Trump increases aid for hurricane-hit Puerto Rico ahead of visit
President Donald Trump is sending "America's hearts and prayers" to people in Puerto Rico and the US Virgin Islands and says he will visit both places ravaged by Hurricane Maria next week.
He said a "massive" effort to help people recover from the hurricane is under way and pledged that the federal government will pick up 100% of the bill for removing the debris left in the wake of Maria.
The president made the change to funding as part of an amendment to his earlier disaster declaration authorising federal aid in response to the Category 4 storm.
US states and territories typically cover 25% of the costs, with the federal government paying the remaining 75%.
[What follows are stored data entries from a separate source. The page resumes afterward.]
Lemma reads_u32 v z : u32_ok z -> reads (ReadUint32 (GetByteOrder v)) (enc v 4 z) z.
Proof. apply bo_read32. Qed.
Lemma reads_u64 v z : u64_ok z -> reads (ReadUint64 (GetByteOrder v)) (enc v 8 z) z.
Proof. apply bo_read64. Qed.
Lemma reads_u16 v z : u16_ok z -> reads (ReadUint16 (GetByteOrder v)) (enc v 2 z) z.
Proof. apply bo_read16. Qed.
Lemma writes_u32 v z : writes (WriteUint32 (GetByteOrder v) z) (enc v 4 z).
Proof. apply bo_write32. Qed.
Lemma writes_u64 v z : writes (WriteUint64 (GetByteOrder v) z) (enc v 8 z).
Proof. apply bo_write64. Qed.
Lemma writes_u16 v z : writes (WriteUint16 (GetByteOrder v) z) (enc v 2 z).
Proof. apply bo_write16. Qed.

#[export] Hint Resolve reads_u16 reads_u32 reads_u64 writes_u16 writes_u32 writes_u64 : codec.
#[export] Hint Rewrite enc_zlen : ints.

(** [codec t w r a n]: what [w] writes starts with the type byte [t], [r] reads it
    back as [a], and it is [n] bytes long. *)
Definition codec {A} (t : Z) (w : Writer) (r : Reader A) (a : A) (n : Z) : Prop :=
  exists bs, writes w bs /\ reads r bs a /\ zlen bs = n /\ head bs = Some t.

Lemma reads_bind_ret {A B} (r : Reader A) (g : A -> B) bs a b :
  reads r bs a -> g a = b -> reads (x ← r; mret (g x)) bs b.
Proof. intros H <-. rewrite <- (app_nil_r bs). eapply reads_bind; [exact H | apply reads_ret]. Qed.

(** Step through a sequence of writes or reads whose pieces the database knows. *)
Ltac codec_step :=
  first [ eapply writes_bind; [solve [eauto with codec nocore] |]
        | eapply reads_bind_ret; [solve [eauto with codec nocore] | reflexivity]
        | eapply reads_bind; [solve [eauto with codec nocore] |]
        | solve [eauto with codec nocore] ].
Ltac codec_steps := repeat codec_step.
Ltac codec_length := autorewrite with ints; lia.
Ltac codec_tac := eexists; split_and!; [codec_steps | codec_steps | codec_length | reflexivity].

(** Field projections of the records, reduced before the codec steps. *)
Ltac frame_cbn :=
  cbn [sf_StreamID sf_FinBit sf_DataLenPresent sf_Offset sf_Data
       rst_StreamID rst_ErrorCode rst_ByteOffset wu_StreamID wu_ByteOffset bl_StreamID
       ga_ErrorCode ga_LastGoodStream ga_ReasonPhrase cc_ErrorCode cc_ReasonPhrase
       sw_LeastUnacked sw_PacketNumberLen sw_PacketNumber
       aa_IPVersion aa_Addr addr_IP addr_Port
       pf_MaxNumPaths pf_NumPaths pf_PathIDs pf_RemoteRTTs] in *.

Definition RstStreamFrame_ok (f : RstStreamFrame) : Prop :=
  u32_ok (rst_StreamID f) /\ u32_ok (rst_ErrorCode f) /\ u64_ok (rst_ByteOffset f).

Lemma RstStreamFrame_codec v f : RstStreamFrame_ok f ->
  codec 0x01 (RstStreamFrame_Write f v) (ParseRstStreamFrame v) f 17.
Proof.
  destruct f. intros (H1 & H2 & H3). unfold RstStreamFrame_Write. frame_cbn. codec_tac.
Qed.

Lemma WindowUpdateFrame_codec v f : u32_ok (wu_StreamID f) -> u64_ok (wu_ByteOffset f) ->
  codec 0x04 (WindowUpdateFrame_Write f v) (ParseWindowUpdateFrame v) f 13.
Proof. destruct f. intros H1 H2. unfold WindowUpdateFrame_Write. frame_cbn. codec_tac. Qed.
Puerto Rican officials and sympathetic members of Congress had called on Mr Trump to relieve the island's cash-strapped government of the cost-sharing requirement.
His declaration covers costs for removing downed trees, utility poles and other debris, as well as spending for emergency protective measures taken to save lives, protect public health and ensure public safety.
Trump has come under criticism that his administration responded too slowly to the growing humanitarian crisis in Puerto Rico, where Maria knocked out power to virtually the entire island.
Mr Trump announced the visit after the administration came under criticism for its response to the damage on the island that is home to more than three million US citizens.
The island has been coping with shortages of food, drinking water, electricity and various forms of communication after Hurricane Maria struck earlier this month.
Mr Trump said Puerto Rico is important to him.
He said Puerto Ricans are "great people and we need to help them".
Puerto Rico's governor Ricardo Rossello said he has spoken "as recently as last night" to Mr Trump about the crisis.
He said he was "confident the president understands the magnitude of the situation".
Mr Rossello said he would be speaking with Mr Trump later on Tuesday to discuss "a long-term recovery package for Puerto Rico to be presented to Congress", apparently next week.
A flotilla of ships and thousands more military personnel are being sent to Puerto Rico, the Trump administration announced.
Federal Emergency Management Agency Administrator Brock Long said the devastation wrought by the storm presents unique logistical challenges for the federal response. He said demolished airports and seaports have made it difficult to get aid and personnel to the stricken island.
Mr Long said 16 Navy and Coast Guard ships are now in the waters around Puerto Rico, with another 10 ships on the way. They include the USS Comfort, a Navy hospital ship. Planes and ships are also bringing in a military force to help distribute aid.